Species Distribution Modeling architecture based on the Python programming language and its open libraries
Species Distribution Modeling is a name for set of computational techniques used by biology and ecology experts to predict where some species are more or less likely to occur. Those predictions may be related to the space and landscape variables such us elevation, soil type or distance to the human settlements.
Analyst may be interested not only where some species are located at a given point in a time but also when they might be or might leave some place. Then he/she will look more precisely into a bioclimate indicators: precipitation, temperature or vegetation season changes and with the climate change models he/she could estimate where and when species spreads into a new area or leaves the niche. It is extremely important technique in the case of vector epidemiology and it is widely used by Data Lions as a part of our data processing and analysis chain.
There are few technical packages which are used for the Species Distribution Modeling.
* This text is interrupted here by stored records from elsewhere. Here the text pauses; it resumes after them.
Lemma refresh_due c : page_ok c → due (refresh_data c).
Proof.
  intros [Ht _ _ _ _ _ _]. unfold refresh_data, due. destruct (refreshing (refresh c)) eqn:E; cbn; [|by left].
  destruct (task c); [naive_solver|by left|by right].
Qed.
Lemma refresh_still_due c : due c → due (refresh_data c).
Proof. unfold refresh_data, due. destruct (refreshing (refresh c)); cbn; naive_solver. Qed.
Lemma refresh_keeps_task c : page_ok c → task c = Waiting → task (refresh_data c) = Waiting.
Proof.
  intros [Ht _ _ _ _ _ _] H. unfold refresh_data. destruct (refreshing (refresh c)) eqn:E; [done|].
  exfalso. assert (task c ≠ NoTask) as H'%Ht by (by rewrite H). done.
Qed.
Lemma end_turn_task o js c :
  task (end_turn o js c) = if refresh_pending (refresh c) then Waiting else NoTask.
Proof.
  unfold end_turn. assert (refresh_pending (refresh (on_refresh (apply_results o js) c)) = refresh_pending (refresh c)) as ->.
  { by destruct o, js. }
  by destruct (refresh_pending (refresh c)).
Qed.

Lemma end_turn_pending o js c : refresh_pending (refresh (end_turn o js c)) = false.
Proof. unfold end_turn. destruct (refresh_pending (refresh (on_refresh (apply_results o js) c))) eqn:E; cbn; [done|exact E]. Qed.

(** What a step that begins no turn does to one that is due. *)
Lemma step_due now c e c' : due c → begins c e = false → step now c e = Some c' → due c'.
Proof.
  intros Hd Hb. destruct e as [| |on|v|v| | |o js|closes [m|m]| |on job|on|on wid|v| | |st|v|col v|col v|m|v];
    cbn [step AdminClient.step]; try (by intros [= <-]); try done.
  - intros [= <-]. by apply refresh_still_due.
  - destruct (auto_refresh_timer c); [|done]. intros [= <-]. by apply refresh_still_due.
  - cbn in Hb. unfold due in Hd. rewrite Hb in Hd. destruct Hd as [->|[_ ?]]; done.
  - intros [= <-]. apply refresh_still_due. by destruct closes.
  - destruct (decide _); [|done]. by intros [= <-].
  - destruct (decide _); [|done]. by intros [= <-].
  - intros [= <-]. by apply refresh_still_due.
  - destruct (paste_column col v (filters c)); cbn; [|done]. by intros [= <-].
  - intros [= <-]. by apply refresh_still_due.
Qed.
Lemma step_begins now c e c' : begins c e = true → step now c e = Some c' → task c' = Waiting.
Proof.
  destruct e; cbn; try done.
  - intros _. destruct (task c); [done| |done]. by intros [= <-].
  - intros Hp. destruct (task c); [done..|]. intros [= <-]. by rewrite end_turn_task, Hp.
Qed.
(** A turn under way lasts until its answers. *)
Lemma step_waiting now c e c' :
  page_ok c → task c = Waiting → is_answers e = false → step now c e = Some c' → task c' = Waiting.
Proof.
  intros Hok Hw Ha. destruct e as [| |on|v|v| | |o js|closes [m|m]| |on job|on|on wid|v| | |st|v|col v|col v|m|v];
    cbn [step AdminClient.step]; try (by intros [= <-]); try done.
  - intros [= <-]. by apply refresh_keeps_task.
  - destruct (auto_refresh_timer c); [|done]. intros [= <-]. by apply refresh_keeps_task.
  - by rewrite Hw.
  - intros [= <-]. apply refresh_keeps_task; [|by destruct closes].
    by apply (quiet_ok c); [destruct closes; unfold quiet; split_and!; reflexivity|].
  - destruct (decide _); [|done]. by intros [= <-].
  - destruct (decide _); [|done]. by intros [= <-].
  - intros [= <-]. unfold use_token, refresh_data. cbn. destruct Hok as [Ht _ _ _ _ _ _].
    assert (refreshing (refresh c) = true) as -> by (apply Ht; by rewrite Hw). done.
  - destruct (paste_column col v (filters c)); cbn; [|done]. by intros [= <-].
  - intros [= <-]. apply refresh_keeps_task; [|done]. by apply (quiet_ok c); [unfold quiet; split_and!; reflexivity|].
Qed.

Lemma run_waiting_answered c es c' :
  page_ok c → task c = Waiting → run c es = Some c' → task c' = NoTask → existsb is_answers es.*2 = true.
Proof.
  revert c. induction es as [|[now e] es IH]; intros c Hok Hw; cbn; [intros [= <-]; congruence|].
  destruct (step now c e) as [c1|] eqn:E; [cbn|done]. intros Hr Hn. destruct (is_answers e) eqn:Ha; [done|].
  apply (IH c1); [by eapply page_step_ok|by eapply step_waiting|done..].
Qed.

Lemma due_is_served c es c' :
  page_ok c → due c → run c es = Some c' → task c' = NoTask →
  ∃ a now e b c1, es = a ++ (now, e) :: b ∧ run c a = Some c1 ∧ begins c1 e = true ∧ existsb is_answers b.*2 = true.
Proof.
  revert c. induction es as [|[now e] es IH]; intros c Hok Hd; cbn.
  { intros [= <-] Hn. destruct Hd as [?|[? _]]; congruence. }
  destruct (step now c e) as [c1|] eqn:E; [cbn|done]. intros Hr Hn. destruct (begins c e) eqn:Hb.
  - exists [], now, e, es, c. split_and!; try done. eapply (run_waiting_answered c1); [by eapply page_step_ok| |done..].
    by eapply step_begins.
  - destruct (IH c1) as (a & now' & e' & b & c2 & -> & Ha & Hb' & Hx); [by eapply page_step_ok|by eapply step_due|done..|].
    exists ((now, e) :: a), now', e', b, c2. split_and!; try done. cbn. by rewrite E.
Qed.
End page_runs.


(** ** Pasted filters *)

Lemma trim_start_suffix s : ∃ pad, s = pad ++ Text.trim_start s.
Proof. exists (span is_whitespace s).1. symmetry. apply span_app. Qed.
Lemma trim_start_head s c r : Text.trim_start s = c :: r → is_whitespace c = false.
Proof.
  unfold Text.trim_start. induction s as [|d s IH]; cbn; [done|]. destruct (is_whitespace d) eqn:E; [|cbn; congruence].
  destruct (span is_whitespace s); exact IH.
Qed.
(** Trimming cuts a middle out, which has no white space at its ends. *)
Lemma trim_middle s : ∃ a b, s = a ++ Text.trim s ++ b.
Proof.
  unfold Text.trim. destruct (trim_start_suffix s) as [a Ha], (trim_start_suffix (rev (Text.trim_start s))) as [b Hb].
  exists a, (rev b). rewrite <- rev_app_distr, <- Hb, rev_involutive. exact Ha.
Qed.
Lemma trim_trim s : Text.trim (Text.trim s) = Text.trim s.
Proof.
  apply Text.trim_solid.
  - intros c r. unfold Text.trim. destruct (trim_start_suffix (rev (Text.trim_start s))) as [b Hb].
    intros E. apply (f_equal (@rev Z)) in Hb. rewrite rev_involutive, rev_app_distr, E in Hb. by eapply trim_start_head.
  - intros r d E. unfold Text.trim in E. apply (f_equal (@rev Z)) in E. rewrite rev_involutive, rev_unit in E.
    by eapply trim_start_head.
Qed.

Lemma split_on_free p s : Forall (λ c, p c = false) s → split_on p s = [s].
Proof. induction 1 as [|c s Hc _ IH]; [done|]. cbn. by rewrite Hc, IH. Qed.
Lemma split_on_app p s c r : Forall (λ c, p c = false) s → p c = true → split_on p (s ++ c :: r) = s :: split_on p r.
Proof. induction 1 as [|d s Hd _ IH]; intros Hc; cbn; [by rewrite Hc|]. by rewrite Hd, IH. Qed.
Lemma split_on_pieces p s : Forall (Forall (λ c, p c = false)) (split_on p s).
Proof.
  induction s as [|c s IH]; cbn; [by repeat constructor|]. destruct (p c) eqn:Hc; [by constructor|].
  destruct IH as [|l ls Hl Hls]; by repeat constructor.
Qed.

(** A piece that splitting and trimming leaves alone. *)
Definition solid (p : char → bool) (s : str) : Prop := Forall (λ c, p c = false) s ∧ Text.trim s = s ∧ s ≠ [].

Lemma non_blank_solid p s : Forall (solid p) (non_blank (split_on p s)).
Proof.
  unfold non_blank. apply Forall_forall. intros x [Hne (y & -> & Hy)%list_elem_of_fmap]%list_elem_of_filter.
  split_and!; [|apply trim_trim|done]. pose proof (split_on_pieces p s) as H. rewrite Forall_forall in H. specialize (H y Hy).
  destruct (trim_middle y) as (a & b & E). rewrite E, !Forall_app in H. tauto.
Qed.

Lemma non_blank_cons x l : non_blank (x :: l) = (if decide (Text.trim x = []) then [] else [Text.trim x]) ++ non_blank l.
Proof. unfold non_blank. rewrite fmap_cons, filter_cons. by destruct (decide (Text.trim x ≠ [])), (decide (Text.trim x = [])). Qed.

Lemma split_joined p pad ps :
  p 44 = true → p 32 = false → Forall (solid p) ps → Forall (λ c, is_whitespace c = true ∧ p c = false) pad →
  non_blank (split_on p (pad ++ Text.join (lit ", ") ps)) = ps.
Proof.
  intros Hc Hsp Hps. revert pad. induction Hps as [|x ps (Hx & Ht & Hne) Hps IH]; intros pad Hpad.
  - cbn. rewrite app_nil_r, split_on_free by (eapply Forall_impl; [done|by intros ? []]). rewrite non_blank_cons.
    replace (Text.trim pad) with (@nil Z); [done|]. symmetry. rewrite <- (app_nil_r pad).
    rewrite Text.trim_pad; [done|]. eapply Forall_impl; [done|by intros ? []].
  - assert (Text.trim (pad ++ x) = x) as Hpx by (rewrite Text.trim_pad; [done|eapply Forall_impl; [done|by intros ? []]]).
    assert (Forall (λ c, p c = false) (pad ++ x)) as Hfree.
    { apply Forall_app. split; [|done]. eapply Forall_impl; [done|by intros ? []]. }
    destruct ps as [|y ps].
    + cbn. rewrite split_on_free by done. rewrite non_blank_cons, Hpx, decide_False by done. done.
    + change (Text.join (lit ", ") (x :: y :: ps)) with (x ++ 44 :: [32] ++ Text.join (lit ", ") (y :: ps)).
      rewrite app_assoc, split_on_app by done. rewrite non_blank_cons, Hpx, decide_False by done. cbn [app]. f_equal.
      apply (IH [32]). by repeat constructor.
Qed.

(** A pasted list is filtered by exactly its items, whatever separates them. *)
Theorem pasted_list_filters_its_items (lowercase : str → str) raw :
  filter_values lowercase (normalize_filter_paste raw) = lowercase <$> non_blank (split_on (one_of [44; 10; 13; 9]) raw).
Proof.
  unfold filter_values, normalize_filter_paste. f_equal. apply (split_joined _ []); [done..| |done].
  eapply Forall_impl; [apply non_blank_solid|]. intros x (Hx & Ht & Hne). split_and!; [|done..].
  eapply Forall_impl; [done|]. intros c. unfold one_of. rewrite !bool_decide_eq_false. set_solver.
Qed.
The most important of them are:
- MaxEnt modeling package (http://biodiversityinformatics.amnh.org/open_source/maxent/)
- R and packages: biomod2, dismo, sdm and other
- DIVA-GIS with BIOCLIM packages
If model is simple and consists only niche modeling unit then mentioned packages are the best possible choice. Problem arises when SDM is a cog in the bigger machine…
Section 1: Python and why only Python
In the business environment there are two factors which are affecting decisions which software package will be used. Those are law and technical issues.
Law / Financial issues
R software and its packages are very promising for SDM processing. The main and big disadvantage of this system is licensing policy. Each package has a different license and it is very time-consuming process to track licenses in all packages over a road. Unfortunately some of them are not suitable for the business purposes (especially Creative Commons). This is the main issue preventing from R usage but there are also…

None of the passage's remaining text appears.